··· THE RECORDS

Lemma wired_known_or_github (c : FactoryConfig (R := R) (H := H)) t :
  t ∈ wire_tools c -> KnownTool (ts_Name t) = true \/ fc_GitHub c = true /\ t ∈ fc_GitHubTools c.
Proof.
  intros Ht. destruct catalogue_well_formed as [_ Hall]. rewrite Forall_forall in Hall.
  assert (t ∈ all_tools \/ fc_GitHub c = true /\ t ∈ fc_GitHubTools c) as [Ha|Ha]; [|left; by apply Hall|by right].
  unfold wire_tools in Ht. unfold all_tools. rewrite !elem_of_app.
  destruct (fc_WorkerPoolEnabled c), (fc_DaemonMonitorEnabled c), (fc_GitHub c); rewrite ?elem_of_app, ?elem_of_nil in Ht; tauto.
Qed.

Lemma wired_known (c : FactoryConfig (R := R) (H := H)) t :
  (forall t, t ∈ fc_GitHubTools c -> IsGitHubTool (ts_Name t) = true) -> t ∈ wire_tools c -> KnownTool (ts_Name t) = true.
Proof.
  intros Hg Ht. destruct (wired_known_or_github c t Ht) as [|[_ Ha]]; [done|]. unfold KnownTool. apply orb_true_iff. right. by apply Hg.
Qed.

Lemma audit_tools_read_only (s : Service (R := R) (T := T) (H := H)) t : t ∈ tools_for s ModeAudit -> IsMutatingTool (sv_IsDestructiveGitHubTool s) (ts_Name t) = false.
Proof. unfold tools_for. cbn [negb String.eqb]. rewrite String.eqb_refl. cbn [negb]. intros [_ Hf]%list_elem_of_In%filter_In. by apply negb_true_iff. Qed.
End gates.

(** C32: what needs consent, exactly.  For every service that is built, a tool
    needs consent exactly when approvals are not granted automatically and it is
    on the operator's list, or is the worker pool or the daemon monitor and that
    is enabled, or is one of the GitHub tools the wired predicate calls
    destructive; so the mutating tools of the catalogue (scripts, patches) are
    gated by the operator's list alone.  Every offered tool is one the dispatcher
    knows or comes from the GitHub backend; none offered in audit mode is one of
    the catalogue's mutating tools or a destructive GitHub tool.  And when the
    GitHub backend is wired with its own client, every tool its server announces
    as destructive needs consent (unless approvals are granted automatically)
    under the name the model calls it by, is offered, and counts as mutating, and
    every offered tool is known. *)
Theorem service_gates_mutations {R T H : Type} (unquote : string -> option string) (decode : string -> option rawSchema)
    (b : backends (R := R) (T := T) (H := H)) (c : FactoryConfig) (s : Service) :
  NewService b c = Ok (Some s) ->
  (forall n, (RequiresApproval (sv_Approver s) n).1 = true <-> fc_ApprovalAutoGrant c = false /\ n <> "" /\
     (n ∈ fc_ApprovalRequiredTools c \/ (fc_WorkerPoolEnabled c = true /\ n = ToolDispatchWorkerPool) \/
      (fc_DaemonMonitorEnabled c = true /\ n = ToolMonitorDaemon) \/
      (fc_GitHub c = true /\ exists f t, fc_IsDestructiveGitHubTool c = Some f /\ t ∈ fc_GitHubTools c /\ ts_Name t = n /\ f n = true))) /\
  (forall t, t ∈ sv_Tools s -> KnownTool (ts_Name t) = true \/ fc_GitHub c = true /\ t ∈ fc_GitHubTools c) /\
  (forall t, t ∈ tools_for s ModeAudit ->
     ts_Name t ∉ [ToolExecuteScript; ToolWritePatch; ToolApplyCodePatch; ToolMonitorDaemon; ToolStopDaemon; ToolDispatchWorkerPool] /\
     forall f, fc_IsDestructiveGitHubTool c = Some f -> HasPrefix (ts_Name t) "github_" = true -> f (ts_Name t) = false) /\
  (forall o ctx e cl l, New unquote decode o true ctx e = Ok cl -> sp_list e = Ok l ->
     fc_GitHub c = true -> fc_GitHubTools c = ListTools cl -> fc_IsDestructiveGitHubTool c = Some (IsDestructive cl) ->
     (forall t, Some t ∈ l -> isDestructiveTool t = true ->
        (fc_ApprovalAutoGrant c = false -> (RequiresApproval (sv_Approver s) (PrefixedName (t_Name t))).1 = true) /\
        tool_spec unquote decode t ∈ sv_Tools s /\ IsMutatingTool (sv_IsDestructiveGitHubTool s) (PrefixedName (t_Name t)) = true) /\
     (forall t, t ∈ sv_Tools s -> KnownTool (ts_Name t) = true)).
Proof.
  intros Hs. apply NewService_spec in Hs as (Ha & Hto & Hi).
  assert (forall n, (RequiresApproval (sv_Approver s) n).1 = true <-> fc_ApprovalAutoGrant c = false /\ n ∈ requiredTools (wire_approver c)) as Hr
    by (intros n; by rewrite RequiresApproval_spec, Ha, wire_approver_grant).
  split_and!.
  - intros n. rewrite Hr, wire_approver_required. done.
  - intros t Hin. rewrite Hto in Hin. by apply wired_known_or_github.
  - intros t Hin. pose proof (audit_tools_read_only s t Hin) as Hm. rewrite Hi in Hm. unfold IsMutatingTool in Hm. destruct (IsMutatingBaseTool (ts_Name t)) eqn:Hb; [done|]. split.
    + intros Hx. apply list_elem_of_In in Hx. cbn [In] in Hx. repeat (destruct Hx as [Hx|Hx]; [rewrite <-Hx in Hb; discriminate Hb|]). done.
    + intros f Hf Hp. rewrite Hf in Hm. change GitHubToolPrefix with "github_" in Hm. by rewrite Hp in Hm.
  - intros o ctx e cl l Hn Hl Hgh Ht Hd. apply ListTools_spec in Hn as (l' & Hl' & Hlt & Hdl). rewrite Hl in Hl'. injection Hl' as <-. split.
    + intros t Hin Hdt. assert (IsDestructive cl (PrefixedName (t_Name t)) = true) as Hdes by (apply Hdl; by exists t). split_and!.
      * intros Hg. rewrite Hr, wire_approver_required. split; [done|]. split; [unfold PrefixedName; case_match; [by destruct (t_Name t)|done]|].
        right; right; right. split; [done|]. exists (IsDestructive cl), (tool_spec unquote decode t). split_and!; [done| |done|done].
        rewrite Ht, Hlt. by apply listed_tool.
      * rewrite Hto. unfold wire_tools. rewrite Hgh, Ht, Hlt, !elem_of_app. do 3 right. by apply listed_tool.
      * rewrite Hi, Hd. unfold IsMutatingTool. destruct (IsMutatingBaseTool _); [done|].
        change GitHubToolPrefix with ToolPrefix. by rewrite (prefixed_is_github (t_Name t) : HasPrefix _ _ = true).
    + intros t Hin. rewrite Hto in Hin. eapply wired_known; [|done]. intros u Hu. rewrite Ht, Hlt in Hu. by eapply listed_names.
Qed.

······

### EXERCISE BRIEF
When a line of the records holds the word "IsMutatingTool", copy that line.

### TASK OUTPUT
Lemma audit_tools_read_only (s : Service (R := R) (T := T) (H := H)) t : t ∈ tools_for s ModeAudit -> IsMutatingTool (sv_IsDestructiveGitHubTool s) (ts_Name t) = false.
        tool_spec unquote decode t ∈ sv_Tools s /\ IsMutatingTool (sv_IsDestructiveGitHubTool s) (PrefixedName (t_Name t)) = true) /\
  - intros t Hin. pose proof (audit_tools_read_only s t Hin) as Hm. rewrite Hi in Hm. unfold IsMutatingTool in Hm. destruct (IsMutatingBaseTool (ts_Name t)) eqn:Hb; [done|]. split.
      * rewrite Hi, Hd. unfold IsMutatingTool. destruct (IsMutatingBaseTool _); [done|].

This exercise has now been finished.